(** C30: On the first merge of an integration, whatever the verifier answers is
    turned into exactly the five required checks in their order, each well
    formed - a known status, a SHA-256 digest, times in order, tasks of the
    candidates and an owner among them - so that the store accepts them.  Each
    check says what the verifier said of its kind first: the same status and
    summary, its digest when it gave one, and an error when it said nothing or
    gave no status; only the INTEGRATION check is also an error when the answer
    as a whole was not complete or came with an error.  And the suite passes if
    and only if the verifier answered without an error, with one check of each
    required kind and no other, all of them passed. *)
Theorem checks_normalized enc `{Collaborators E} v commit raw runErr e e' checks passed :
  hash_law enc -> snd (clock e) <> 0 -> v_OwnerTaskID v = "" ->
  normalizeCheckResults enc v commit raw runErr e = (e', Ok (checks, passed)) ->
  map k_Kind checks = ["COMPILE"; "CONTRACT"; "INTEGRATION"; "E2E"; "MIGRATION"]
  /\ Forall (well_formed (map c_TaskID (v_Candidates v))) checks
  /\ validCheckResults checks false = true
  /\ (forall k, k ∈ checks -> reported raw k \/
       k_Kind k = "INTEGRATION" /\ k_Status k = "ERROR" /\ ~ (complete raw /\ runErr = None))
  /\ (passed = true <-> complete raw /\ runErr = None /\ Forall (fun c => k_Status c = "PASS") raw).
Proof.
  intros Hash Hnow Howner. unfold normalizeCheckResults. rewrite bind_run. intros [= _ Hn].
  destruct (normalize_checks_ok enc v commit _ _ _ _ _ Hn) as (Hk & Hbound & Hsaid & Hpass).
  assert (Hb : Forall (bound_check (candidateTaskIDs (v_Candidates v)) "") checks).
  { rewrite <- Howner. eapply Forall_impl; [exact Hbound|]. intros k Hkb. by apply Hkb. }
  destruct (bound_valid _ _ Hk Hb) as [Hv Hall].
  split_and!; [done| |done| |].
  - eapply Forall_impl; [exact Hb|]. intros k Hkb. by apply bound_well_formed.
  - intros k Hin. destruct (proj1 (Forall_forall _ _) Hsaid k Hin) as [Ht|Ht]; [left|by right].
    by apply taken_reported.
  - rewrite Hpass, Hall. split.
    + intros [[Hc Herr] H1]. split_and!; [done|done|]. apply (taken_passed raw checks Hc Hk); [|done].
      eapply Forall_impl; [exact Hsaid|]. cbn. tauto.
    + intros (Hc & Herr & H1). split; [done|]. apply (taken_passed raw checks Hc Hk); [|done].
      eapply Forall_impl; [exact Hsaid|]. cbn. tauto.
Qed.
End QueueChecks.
**********
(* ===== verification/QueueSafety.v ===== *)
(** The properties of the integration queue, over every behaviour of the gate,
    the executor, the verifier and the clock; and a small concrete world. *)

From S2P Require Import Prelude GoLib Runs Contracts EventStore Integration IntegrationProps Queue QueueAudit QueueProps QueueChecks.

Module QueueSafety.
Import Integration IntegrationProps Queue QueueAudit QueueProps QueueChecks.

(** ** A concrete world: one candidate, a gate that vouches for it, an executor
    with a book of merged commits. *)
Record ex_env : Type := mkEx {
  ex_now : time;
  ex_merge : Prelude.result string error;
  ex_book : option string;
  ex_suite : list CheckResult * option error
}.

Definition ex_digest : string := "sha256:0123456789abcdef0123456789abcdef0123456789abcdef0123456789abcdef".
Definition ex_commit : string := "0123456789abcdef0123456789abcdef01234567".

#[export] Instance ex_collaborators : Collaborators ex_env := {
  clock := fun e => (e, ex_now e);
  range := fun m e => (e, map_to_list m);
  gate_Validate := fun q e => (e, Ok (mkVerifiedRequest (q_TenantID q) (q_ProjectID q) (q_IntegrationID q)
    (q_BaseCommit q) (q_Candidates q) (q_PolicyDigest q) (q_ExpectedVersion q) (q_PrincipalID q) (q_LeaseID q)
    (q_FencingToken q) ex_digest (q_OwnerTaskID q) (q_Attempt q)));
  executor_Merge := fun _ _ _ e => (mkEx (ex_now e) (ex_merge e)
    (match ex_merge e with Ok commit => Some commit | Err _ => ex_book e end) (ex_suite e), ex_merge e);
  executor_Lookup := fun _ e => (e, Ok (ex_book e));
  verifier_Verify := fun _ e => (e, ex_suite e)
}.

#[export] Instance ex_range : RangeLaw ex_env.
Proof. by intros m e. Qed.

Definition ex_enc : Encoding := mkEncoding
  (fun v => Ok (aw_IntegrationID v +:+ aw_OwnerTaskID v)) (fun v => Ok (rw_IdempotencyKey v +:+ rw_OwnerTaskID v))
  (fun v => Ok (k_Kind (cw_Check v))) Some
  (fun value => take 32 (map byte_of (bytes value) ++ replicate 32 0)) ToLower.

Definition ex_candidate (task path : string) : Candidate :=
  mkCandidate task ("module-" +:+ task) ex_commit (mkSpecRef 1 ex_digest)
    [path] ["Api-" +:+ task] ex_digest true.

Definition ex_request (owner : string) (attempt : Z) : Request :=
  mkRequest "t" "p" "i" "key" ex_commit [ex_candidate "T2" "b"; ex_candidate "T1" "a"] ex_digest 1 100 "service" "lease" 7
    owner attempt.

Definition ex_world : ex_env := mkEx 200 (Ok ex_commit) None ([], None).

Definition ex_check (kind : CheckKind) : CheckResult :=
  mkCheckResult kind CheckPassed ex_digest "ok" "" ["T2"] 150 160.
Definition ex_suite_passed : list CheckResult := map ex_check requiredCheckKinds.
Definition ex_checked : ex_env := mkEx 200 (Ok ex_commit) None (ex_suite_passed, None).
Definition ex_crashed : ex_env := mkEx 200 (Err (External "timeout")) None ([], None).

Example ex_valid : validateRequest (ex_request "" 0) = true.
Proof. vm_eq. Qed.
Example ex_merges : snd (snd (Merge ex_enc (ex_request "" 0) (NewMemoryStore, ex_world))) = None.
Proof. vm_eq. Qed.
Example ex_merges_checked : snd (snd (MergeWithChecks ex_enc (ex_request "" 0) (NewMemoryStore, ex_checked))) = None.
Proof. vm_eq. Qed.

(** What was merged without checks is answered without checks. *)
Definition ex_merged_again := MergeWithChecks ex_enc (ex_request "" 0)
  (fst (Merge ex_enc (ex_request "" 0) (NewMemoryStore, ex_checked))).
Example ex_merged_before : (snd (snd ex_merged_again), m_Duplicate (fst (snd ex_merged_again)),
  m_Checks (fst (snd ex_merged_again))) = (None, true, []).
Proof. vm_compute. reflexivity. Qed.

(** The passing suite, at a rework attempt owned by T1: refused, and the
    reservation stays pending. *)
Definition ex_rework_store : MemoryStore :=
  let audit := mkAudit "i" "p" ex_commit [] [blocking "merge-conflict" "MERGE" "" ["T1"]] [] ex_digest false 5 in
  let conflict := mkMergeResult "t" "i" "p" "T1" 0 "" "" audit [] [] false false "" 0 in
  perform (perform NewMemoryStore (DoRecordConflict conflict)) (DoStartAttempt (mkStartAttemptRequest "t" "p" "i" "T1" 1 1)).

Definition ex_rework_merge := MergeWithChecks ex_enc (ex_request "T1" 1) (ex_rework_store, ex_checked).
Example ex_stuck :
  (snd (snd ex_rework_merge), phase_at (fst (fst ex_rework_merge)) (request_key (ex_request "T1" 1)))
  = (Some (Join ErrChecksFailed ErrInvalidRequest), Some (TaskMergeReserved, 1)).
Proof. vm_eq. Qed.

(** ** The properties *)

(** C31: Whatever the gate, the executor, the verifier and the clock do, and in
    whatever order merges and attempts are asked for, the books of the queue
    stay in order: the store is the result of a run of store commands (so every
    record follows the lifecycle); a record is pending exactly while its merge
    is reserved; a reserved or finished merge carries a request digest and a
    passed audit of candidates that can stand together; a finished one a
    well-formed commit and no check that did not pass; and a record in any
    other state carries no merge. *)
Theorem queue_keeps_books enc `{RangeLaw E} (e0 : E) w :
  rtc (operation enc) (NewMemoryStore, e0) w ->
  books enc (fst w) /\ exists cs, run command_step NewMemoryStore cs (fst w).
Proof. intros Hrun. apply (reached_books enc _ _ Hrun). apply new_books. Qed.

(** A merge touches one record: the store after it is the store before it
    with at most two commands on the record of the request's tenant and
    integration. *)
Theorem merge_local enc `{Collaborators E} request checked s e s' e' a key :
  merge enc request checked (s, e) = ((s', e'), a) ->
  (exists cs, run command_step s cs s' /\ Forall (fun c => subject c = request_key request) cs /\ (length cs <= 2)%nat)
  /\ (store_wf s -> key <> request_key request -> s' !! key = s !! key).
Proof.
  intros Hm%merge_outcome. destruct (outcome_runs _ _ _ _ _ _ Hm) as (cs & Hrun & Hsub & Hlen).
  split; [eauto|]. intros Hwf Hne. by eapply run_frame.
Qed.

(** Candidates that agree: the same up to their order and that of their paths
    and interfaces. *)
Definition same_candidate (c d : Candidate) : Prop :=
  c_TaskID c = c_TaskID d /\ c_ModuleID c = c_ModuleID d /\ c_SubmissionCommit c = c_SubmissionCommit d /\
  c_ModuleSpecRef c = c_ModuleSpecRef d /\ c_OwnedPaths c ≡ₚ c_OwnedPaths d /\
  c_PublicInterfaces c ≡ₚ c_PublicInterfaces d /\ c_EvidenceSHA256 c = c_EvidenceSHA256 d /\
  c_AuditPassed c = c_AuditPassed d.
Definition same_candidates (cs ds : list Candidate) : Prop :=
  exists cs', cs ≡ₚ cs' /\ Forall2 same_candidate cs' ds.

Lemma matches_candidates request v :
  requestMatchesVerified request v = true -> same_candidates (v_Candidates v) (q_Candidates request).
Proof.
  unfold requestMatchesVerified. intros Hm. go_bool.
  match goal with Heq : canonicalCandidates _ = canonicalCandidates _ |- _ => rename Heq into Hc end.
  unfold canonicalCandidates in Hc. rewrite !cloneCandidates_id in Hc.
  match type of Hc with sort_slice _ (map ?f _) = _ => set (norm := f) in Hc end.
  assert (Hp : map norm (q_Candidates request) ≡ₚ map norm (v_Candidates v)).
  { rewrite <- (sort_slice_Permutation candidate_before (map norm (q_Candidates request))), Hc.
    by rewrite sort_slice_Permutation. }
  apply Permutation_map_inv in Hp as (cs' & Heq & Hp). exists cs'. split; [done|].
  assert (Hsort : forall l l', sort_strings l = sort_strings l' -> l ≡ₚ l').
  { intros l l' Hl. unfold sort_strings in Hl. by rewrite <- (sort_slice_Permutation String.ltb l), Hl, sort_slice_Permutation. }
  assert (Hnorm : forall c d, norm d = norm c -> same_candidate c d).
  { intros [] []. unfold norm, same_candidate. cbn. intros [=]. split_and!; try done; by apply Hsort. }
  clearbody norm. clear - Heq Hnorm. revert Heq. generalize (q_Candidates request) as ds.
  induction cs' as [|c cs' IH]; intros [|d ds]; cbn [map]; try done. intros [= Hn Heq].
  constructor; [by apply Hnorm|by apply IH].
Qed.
**********
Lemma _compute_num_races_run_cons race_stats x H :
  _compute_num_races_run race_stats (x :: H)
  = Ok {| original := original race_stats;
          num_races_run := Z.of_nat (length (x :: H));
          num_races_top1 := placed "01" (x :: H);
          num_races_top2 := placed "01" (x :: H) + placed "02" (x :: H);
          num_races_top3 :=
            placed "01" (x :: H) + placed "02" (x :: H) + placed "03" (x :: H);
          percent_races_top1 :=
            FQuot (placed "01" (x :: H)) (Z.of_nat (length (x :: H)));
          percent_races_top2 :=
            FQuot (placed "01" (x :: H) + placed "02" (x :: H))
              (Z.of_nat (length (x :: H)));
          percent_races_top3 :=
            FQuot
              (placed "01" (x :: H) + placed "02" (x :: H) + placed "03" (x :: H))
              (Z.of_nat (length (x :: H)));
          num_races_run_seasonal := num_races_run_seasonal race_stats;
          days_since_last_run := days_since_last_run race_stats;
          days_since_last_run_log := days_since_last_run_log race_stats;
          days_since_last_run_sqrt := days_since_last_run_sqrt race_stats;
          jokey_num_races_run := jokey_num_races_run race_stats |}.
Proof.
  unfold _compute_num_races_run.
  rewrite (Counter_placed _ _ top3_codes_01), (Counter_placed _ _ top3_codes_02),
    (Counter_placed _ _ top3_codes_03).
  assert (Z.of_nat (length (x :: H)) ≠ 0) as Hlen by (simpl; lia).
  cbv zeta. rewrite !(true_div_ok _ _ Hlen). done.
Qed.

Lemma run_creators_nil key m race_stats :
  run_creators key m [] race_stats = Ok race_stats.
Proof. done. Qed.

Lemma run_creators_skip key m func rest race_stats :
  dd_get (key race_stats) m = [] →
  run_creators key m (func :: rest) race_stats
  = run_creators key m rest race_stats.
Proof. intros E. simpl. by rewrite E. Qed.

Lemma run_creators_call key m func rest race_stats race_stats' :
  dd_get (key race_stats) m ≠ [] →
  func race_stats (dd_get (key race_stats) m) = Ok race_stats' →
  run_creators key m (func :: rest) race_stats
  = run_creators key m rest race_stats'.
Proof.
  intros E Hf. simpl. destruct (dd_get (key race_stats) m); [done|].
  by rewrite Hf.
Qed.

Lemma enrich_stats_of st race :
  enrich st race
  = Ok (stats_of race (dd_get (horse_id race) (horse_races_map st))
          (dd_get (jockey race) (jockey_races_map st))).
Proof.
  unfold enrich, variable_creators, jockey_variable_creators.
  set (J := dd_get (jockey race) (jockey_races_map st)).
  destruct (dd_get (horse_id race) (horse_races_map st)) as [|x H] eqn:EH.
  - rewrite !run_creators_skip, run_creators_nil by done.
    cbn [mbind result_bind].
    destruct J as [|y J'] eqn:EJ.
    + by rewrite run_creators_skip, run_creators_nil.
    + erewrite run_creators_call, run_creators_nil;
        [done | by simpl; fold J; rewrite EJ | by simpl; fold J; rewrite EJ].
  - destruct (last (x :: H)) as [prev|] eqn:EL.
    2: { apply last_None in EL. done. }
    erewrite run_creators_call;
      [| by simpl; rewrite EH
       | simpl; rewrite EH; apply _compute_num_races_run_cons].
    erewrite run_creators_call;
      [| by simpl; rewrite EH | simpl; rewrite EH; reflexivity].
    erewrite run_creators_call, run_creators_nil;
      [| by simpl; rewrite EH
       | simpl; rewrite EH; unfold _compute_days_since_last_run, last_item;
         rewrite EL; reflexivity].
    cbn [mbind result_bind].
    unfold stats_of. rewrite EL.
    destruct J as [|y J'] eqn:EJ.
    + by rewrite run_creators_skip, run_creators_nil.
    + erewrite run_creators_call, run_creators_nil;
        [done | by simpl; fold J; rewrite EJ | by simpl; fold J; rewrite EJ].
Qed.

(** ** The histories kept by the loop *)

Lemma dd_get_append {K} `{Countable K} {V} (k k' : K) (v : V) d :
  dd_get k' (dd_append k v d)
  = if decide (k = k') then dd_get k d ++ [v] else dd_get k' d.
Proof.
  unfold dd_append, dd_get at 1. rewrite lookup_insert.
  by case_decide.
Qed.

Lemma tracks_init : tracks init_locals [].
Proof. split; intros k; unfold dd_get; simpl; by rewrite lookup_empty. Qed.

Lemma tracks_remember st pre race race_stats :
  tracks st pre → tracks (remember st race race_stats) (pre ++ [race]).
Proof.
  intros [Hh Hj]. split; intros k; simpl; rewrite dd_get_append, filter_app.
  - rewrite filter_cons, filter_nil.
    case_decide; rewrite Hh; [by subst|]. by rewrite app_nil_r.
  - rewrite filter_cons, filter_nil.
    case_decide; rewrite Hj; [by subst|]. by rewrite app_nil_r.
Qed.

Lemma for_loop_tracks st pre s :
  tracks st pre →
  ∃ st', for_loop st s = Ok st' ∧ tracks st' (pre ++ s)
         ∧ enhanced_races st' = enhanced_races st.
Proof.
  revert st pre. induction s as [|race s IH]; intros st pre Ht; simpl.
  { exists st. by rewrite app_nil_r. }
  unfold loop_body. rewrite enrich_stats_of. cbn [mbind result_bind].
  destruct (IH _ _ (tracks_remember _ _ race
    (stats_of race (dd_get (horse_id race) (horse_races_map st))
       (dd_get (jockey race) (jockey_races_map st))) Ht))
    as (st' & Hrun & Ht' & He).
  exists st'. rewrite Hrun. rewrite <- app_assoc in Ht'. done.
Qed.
**********
**ASSIGNMENT**
Transcribe the records above from the line holding "(** ** A concrete" down to the line holding "Definition ex_request (owner", inclusive, without adding anything.

**ANSWER TO THIS TASK**
(** ** A concrete world: one candidate, a gate that vouches for it, an executor
    with a book of merged commits. *)
Record ex_env : Type := mkEx {
  ex_now : time;
  ex_merge : Prelude.result string error;
  ex_book : option string;
  ex_suite : list CheckResult * option error
}.

Definition ex_digest : string := "sha256:0123456789abcdef0123456789abcdef0123456789abcdef0123456789abcdef".
Definition ex_commit : string := "0123456789abcdef0123456789abcdef01234567".

#[export] Instance ex_collaborators : Collaborators ex_env := {
  clock := fun e => (e, ex_now e);
  range := fun m e => (e, map_to_list m);
  gate_Validate := fun q e => (e, Ok (mkVerifiedRequest (q_TenantID q) (q_ProjectID q) (q_IntegrationID q)
    (q_BaseCommit q) (q_Candidates q) (q_PolicyDigest q) (q_ExpectedVersion q) (q_PrincipalID q) (q_LeaseID q)
    (q_FencingToken q) ex_digest (q_OwnerTaskID q) (q_Attempt q)));
  executor_Merge := fun _ _ _ e => (mkEx (ex_now e) (ex_merge e)
    (match ex_merge e with Ok commit => Some commit | Err _ => ex_book e end) (ex_suite e), ex_merge e);
  executor_Lookup := fun _ e => (e, Ok (ex_book e));
  verifier_Verify := fun _ e => (e, ex_suite e)
}.

#[export] Instance ex_range : RangeLaw ex_env.
Proof. by intros m e. Qed.

Definition ex_enc : Encoding := mkEncoding
  (fun v => Ok (aw_IntegrationID v +:+ aw_OwnerTaskID v)) (fun v => Ok (rw_IdempotencyKey v +:+ rw_OwnerTaskID v))
  (fun v => Ok (k_Kind (cw_Check v))) Some
  (fun value => take 32 (map byte_of (bytes value) ++ replicate 32 0)) ToLower.

Definition ex_candidate (task path : string) : Candidate :=
  mkCandidate task ("module-" +:+ task) ex_commit (mkSpecRef 1 ex_digest)
    [path] ["Api-" +:+ task] ex_digest true.

Definition ex_request (owner : string) (attempt : Z) : Request :=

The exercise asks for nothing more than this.